> [SOURCE MATERIAL]

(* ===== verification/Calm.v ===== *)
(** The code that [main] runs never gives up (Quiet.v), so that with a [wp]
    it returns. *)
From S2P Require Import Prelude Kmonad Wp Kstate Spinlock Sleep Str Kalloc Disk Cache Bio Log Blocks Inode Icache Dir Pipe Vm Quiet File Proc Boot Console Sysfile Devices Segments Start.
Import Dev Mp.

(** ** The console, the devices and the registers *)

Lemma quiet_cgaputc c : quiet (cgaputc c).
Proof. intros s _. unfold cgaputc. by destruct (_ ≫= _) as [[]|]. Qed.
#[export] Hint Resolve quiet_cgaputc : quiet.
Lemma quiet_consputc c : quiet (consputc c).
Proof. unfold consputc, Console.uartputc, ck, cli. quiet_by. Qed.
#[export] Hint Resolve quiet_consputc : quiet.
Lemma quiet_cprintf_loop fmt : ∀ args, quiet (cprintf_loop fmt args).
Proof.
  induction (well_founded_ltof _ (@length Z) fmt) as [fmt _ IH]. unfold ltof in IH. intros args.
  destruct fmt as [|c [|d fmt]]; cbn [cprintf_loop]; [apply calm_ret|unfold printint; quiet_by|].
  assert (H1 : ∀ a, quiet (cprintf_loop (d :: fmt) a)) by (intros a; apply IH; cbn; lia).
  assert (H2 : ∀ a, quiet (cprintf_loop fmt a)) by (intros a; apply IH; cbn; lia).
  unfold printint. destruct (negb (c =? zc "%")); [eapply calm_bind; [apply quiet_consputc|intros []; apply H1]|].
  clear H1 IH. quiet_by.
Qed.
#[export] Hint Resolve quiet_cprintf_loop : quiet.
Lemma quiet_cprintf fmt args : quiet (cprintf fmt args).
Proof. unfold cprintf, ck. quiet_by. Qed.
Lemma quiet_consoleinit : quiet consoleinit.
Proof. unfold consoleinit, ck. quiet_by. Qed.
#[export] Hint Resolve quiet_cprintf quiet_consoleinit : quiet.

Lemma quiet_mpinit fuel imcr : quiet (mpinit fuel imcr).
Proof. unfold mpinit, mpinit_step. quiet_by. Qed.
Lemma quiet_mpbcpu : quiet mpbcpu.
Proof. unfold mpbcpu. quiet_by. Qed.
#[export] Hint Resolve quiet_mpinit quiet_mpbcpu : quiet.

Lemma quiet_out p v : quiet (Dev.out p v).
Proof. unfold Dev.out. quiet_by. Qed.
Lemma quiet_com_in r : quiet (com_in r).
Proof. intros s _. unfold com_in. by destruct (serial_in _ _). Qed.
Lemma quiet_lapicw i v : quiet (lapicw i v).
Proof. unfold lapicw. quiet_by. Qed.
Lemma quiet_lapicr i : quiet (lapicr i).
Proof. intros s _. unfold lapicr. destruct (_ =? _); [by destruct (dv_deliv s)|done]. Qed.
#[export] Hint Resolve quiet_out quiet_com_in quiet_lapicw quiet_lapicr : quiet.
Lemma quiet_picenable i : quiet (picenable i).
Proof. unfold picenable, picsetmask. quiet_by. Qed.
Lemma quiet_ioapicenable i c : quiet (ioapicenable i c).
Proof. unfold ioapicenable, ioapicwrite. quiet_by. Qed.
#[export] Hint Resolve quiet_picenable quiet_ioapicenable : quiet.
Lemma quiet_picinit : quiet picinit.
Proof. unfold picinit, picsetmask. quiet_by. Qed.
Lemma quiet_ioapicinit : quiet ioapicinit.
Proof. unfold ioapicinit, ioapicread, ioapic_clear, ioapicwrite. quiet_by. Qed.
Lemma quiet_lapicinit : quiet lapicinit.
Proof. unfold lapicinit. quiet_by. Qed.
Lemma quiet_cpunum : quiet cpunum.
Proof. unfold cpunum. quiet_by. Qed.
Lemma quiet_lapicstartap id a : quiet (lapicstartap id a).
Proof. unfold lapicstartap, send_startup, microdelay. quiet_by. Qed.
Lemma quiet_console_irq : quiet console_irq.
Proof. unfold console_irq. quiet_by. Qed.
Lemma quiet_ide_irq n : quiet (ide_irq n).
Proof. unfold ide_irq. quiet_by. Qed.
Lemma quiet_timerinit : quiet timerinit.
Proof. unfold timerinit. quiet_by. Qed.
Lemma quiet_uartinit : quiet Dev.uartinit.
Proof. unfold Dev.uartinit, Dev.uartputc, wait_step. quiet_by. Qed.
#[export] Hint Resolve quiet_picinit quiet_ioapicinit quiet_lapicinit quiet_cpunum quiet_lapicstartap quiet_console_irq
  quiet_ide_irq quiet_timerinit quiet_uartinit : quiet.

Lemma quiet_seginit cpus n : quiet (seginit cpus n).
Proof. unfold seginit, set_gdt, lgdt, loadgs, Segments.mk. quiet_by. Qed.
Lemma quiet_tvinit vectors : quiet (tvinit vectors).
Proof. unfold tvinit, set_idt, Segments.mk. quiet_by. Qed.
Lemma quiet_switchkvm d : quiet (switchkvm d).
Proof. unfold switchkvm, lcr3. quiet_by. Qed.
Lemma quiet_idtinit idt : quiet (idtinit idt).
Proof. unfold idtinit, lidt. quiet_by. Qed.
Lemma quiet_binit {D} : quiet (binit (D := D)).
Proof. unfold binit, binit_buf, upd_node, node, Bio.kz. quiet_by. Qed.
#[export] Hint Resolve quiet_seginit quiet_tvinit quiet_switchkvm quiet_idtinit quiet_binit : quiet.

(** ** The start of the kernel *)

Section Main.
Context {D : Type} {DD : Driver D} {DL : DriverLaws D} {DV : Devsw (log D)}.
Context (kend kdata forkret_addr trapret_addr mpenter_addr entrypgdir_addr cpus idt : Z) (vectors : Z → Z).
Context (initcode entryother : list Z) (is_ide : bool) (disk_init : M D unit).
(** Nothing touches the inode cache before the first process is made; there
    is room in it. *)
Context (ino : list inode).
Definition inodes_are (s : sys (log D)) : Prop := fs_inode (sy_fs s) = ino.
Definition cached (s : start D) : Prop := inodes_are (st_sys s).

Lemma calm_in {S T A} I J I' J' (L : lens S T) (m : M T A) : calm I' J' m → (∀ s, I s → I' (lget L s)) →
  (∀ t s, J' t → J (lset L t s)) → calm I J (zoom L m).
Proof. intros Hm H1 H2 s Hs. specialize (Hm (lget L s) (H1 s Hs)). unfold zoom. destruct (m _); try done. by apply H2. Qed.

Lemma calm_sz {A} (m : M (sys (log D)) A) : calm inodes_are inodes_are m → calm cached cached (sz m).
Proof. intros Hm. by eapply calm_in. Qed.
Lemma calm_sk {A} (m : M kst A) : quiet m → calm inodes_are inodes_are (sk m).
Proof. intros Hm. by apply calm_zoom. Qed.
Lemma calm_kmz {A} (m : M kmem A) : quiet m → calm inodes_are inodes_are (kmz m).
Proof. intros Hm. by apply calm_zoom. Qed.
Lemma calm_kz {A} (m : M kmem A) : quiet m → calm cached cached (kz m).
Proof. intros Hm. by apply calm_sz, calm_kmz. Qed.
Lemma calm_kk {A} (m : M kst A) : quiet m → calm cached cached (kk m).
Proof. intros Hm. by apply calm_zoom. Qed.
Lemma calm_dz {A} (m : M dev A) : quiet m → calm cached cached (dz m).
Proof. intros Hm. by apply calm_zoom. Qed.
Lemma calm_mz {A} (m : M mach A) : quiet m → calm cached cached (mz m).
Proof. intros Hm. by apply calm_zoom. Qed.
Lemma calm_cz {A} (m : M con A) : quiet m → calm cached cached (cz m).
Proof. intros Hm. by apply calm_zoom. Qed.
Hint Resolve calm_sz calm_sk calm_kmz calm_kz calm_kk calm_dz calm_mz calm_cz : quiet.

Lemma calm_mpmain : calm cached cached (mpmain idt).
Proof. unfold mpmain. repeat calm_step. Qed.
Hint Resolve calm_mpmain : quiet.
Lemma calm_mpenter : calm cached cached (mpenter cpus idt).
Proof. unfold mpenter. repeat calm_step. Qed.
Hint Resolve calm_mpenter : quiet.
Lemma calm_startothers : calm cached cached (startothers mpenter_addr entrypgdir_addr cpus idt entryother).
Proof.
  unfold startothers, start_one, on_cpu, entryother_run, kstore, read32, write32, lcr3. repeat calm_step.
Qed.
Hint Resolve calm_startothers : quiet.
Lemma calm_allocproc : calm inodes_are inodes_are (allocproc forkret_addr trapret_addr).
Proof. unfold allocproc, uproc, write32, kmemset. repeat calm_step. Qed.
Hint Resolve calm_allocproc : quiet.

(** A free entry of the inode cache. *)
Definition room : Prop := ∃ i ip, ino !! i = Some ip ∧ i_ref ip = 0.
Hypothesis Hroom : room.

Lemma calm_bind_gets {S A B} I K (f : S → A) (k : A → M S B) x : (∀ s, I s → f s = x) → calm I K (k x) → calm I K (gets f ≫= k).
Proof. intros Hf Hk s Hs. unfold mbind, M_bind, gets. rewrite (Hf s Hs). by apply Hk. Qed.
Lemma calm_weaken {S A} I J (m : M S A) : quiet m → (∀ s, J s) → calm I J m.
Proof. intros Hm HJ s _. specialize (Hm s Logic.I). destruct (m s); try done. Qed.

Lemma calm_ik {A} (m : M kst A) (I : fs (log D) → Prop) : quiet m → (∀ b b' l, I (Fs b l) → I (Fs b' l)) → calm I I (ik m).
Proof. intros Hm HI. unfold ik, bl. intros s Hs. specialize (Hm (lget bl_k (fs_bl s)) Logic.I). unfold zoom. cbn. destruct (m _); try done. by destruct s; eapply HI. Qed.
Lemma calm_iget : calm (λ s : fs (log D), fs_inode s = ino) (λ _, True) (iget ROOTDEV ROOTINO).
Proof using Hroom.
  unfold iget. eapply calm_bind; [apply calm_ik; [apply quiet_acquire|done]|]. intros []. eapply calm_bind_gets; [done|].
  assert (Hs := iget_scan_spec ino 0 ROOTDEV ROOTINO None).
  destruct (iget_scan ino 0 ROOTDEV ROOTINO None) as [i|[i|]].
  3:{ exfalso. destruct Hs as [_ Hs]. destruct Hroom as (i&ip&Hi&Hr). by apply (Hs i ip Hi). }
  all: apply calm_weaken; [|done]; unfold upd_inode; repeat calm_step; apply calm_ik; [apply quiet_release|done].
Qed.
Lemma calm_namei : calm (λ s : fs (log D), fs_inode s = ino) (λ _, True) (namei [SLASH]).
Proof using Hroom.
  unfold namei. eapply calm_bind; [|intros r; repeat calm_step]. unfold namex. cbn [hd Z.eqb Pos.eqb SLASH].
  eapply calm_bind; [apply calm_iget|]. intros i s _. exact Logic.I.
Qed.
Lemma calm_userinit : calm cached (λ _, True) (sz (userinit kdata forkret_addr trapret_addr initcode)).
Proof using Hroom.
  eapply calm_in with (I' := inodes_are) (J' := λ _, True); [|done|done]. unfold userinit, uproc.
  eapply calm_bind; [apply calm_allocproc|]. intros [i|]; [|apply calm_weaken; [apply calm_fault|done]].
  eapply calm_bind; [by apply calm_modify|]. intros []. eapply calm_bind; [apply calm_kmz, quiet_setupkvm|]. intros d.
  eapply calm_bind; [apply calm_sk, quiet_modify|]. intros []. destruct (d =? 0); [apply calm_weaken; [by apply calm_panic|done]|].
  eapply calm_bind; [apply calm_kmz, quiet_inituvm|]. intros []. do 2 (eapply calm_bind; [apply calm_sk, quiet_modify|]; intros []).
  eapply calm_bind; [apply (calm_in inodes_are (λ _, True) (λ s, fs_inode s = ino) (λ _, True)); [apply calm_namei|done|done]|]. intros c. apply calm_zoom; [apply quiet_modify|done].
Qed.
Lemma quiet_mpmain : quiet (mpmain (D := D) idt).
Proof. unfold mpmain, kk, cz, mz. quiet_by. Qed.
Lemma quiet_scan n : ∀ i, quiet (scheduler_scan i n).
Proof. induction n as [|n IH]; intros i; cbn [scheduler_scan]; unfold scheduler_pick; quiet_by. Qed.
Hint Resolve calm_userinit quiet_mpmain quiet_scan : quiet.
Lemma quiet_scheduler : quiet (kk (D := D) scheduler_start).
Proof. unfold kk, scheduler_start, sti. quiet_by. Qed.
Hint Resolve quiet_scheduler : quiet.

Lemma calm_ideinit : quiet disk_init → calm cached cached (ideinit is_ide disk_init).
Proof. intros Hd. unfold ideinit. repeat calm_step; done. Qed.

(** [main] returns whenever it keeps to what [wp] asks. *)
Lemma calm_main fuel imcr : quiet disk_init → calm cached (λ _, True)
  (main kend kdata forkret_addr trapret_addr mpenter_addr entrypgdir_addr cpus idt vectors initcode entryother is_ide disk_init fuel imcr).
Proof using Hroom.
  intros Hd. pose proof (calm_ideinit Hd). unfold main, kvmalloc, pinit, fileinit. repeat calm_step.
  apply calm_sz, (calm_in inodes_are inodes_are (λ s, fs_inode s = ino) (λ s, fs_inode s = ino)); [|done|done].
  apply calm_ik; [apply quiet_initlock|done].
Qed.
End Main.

> [EXERCISE]
Take the listing above from its first line through the line containing "assert (H2 : ∀", and transcribe that stretch exactly, with no other lines.

> [EXERCISE RESPONSE]
(* ===== verification/Calm.v ===== *)
(** The code that [main] runs never gives up (Quiet.v), so that with a [wp]
    it returns. *)
From S2P Require Import Prelude Kmonad Wp Kstate Spinlock Sleep Str Kalloc Disk Cache Bio Log Blocks Inode Icache Dir Pipe Vm Quiet File Proc Boot Console Sysfile Devices Segments Start.
Import Dev Mp.

(** ** The console, the devices and the registers *)

Lemma quiet_cgaputc c : quiet (cgaputc c).
Proof. intros s _. unfold cgaputc. by destruct (_ ≫= _) as [[]|]. Qed.
#[export] Hint Resolve quiet_cgaputc : quiet.
Lemma quiet_consputc c : quiet (consputc c).
Proof. unfold consputc, Console.uartputc, ck, cli. quiet_by. Qed.
#[export] Hint Resolve quiet_consputc : quiet.
Lemma quiet_cprintf_loop fmt : ∀ args, quiet (cprintf_loop fmt args).
Proof.
  induction (well_founded_ltof _ (@length Z) fmt) as [fmt _ IH]. unfold ltof in IH. intros args.
  destruct fmt as [|c [|d fmt]]; cbn [cprintf_loop]; [apply calm_ret|unfold printint; quiet_by|].
  assert (H1 : ∀ a, quiet (cprintf_loop (d :: fmt) a)) by (intros a; apply IH; cbn; lia).
  assert (H2 : ∀ a, quiet (cprintf_loop fmt a)) by (intros a; apply IH; cbn; lia).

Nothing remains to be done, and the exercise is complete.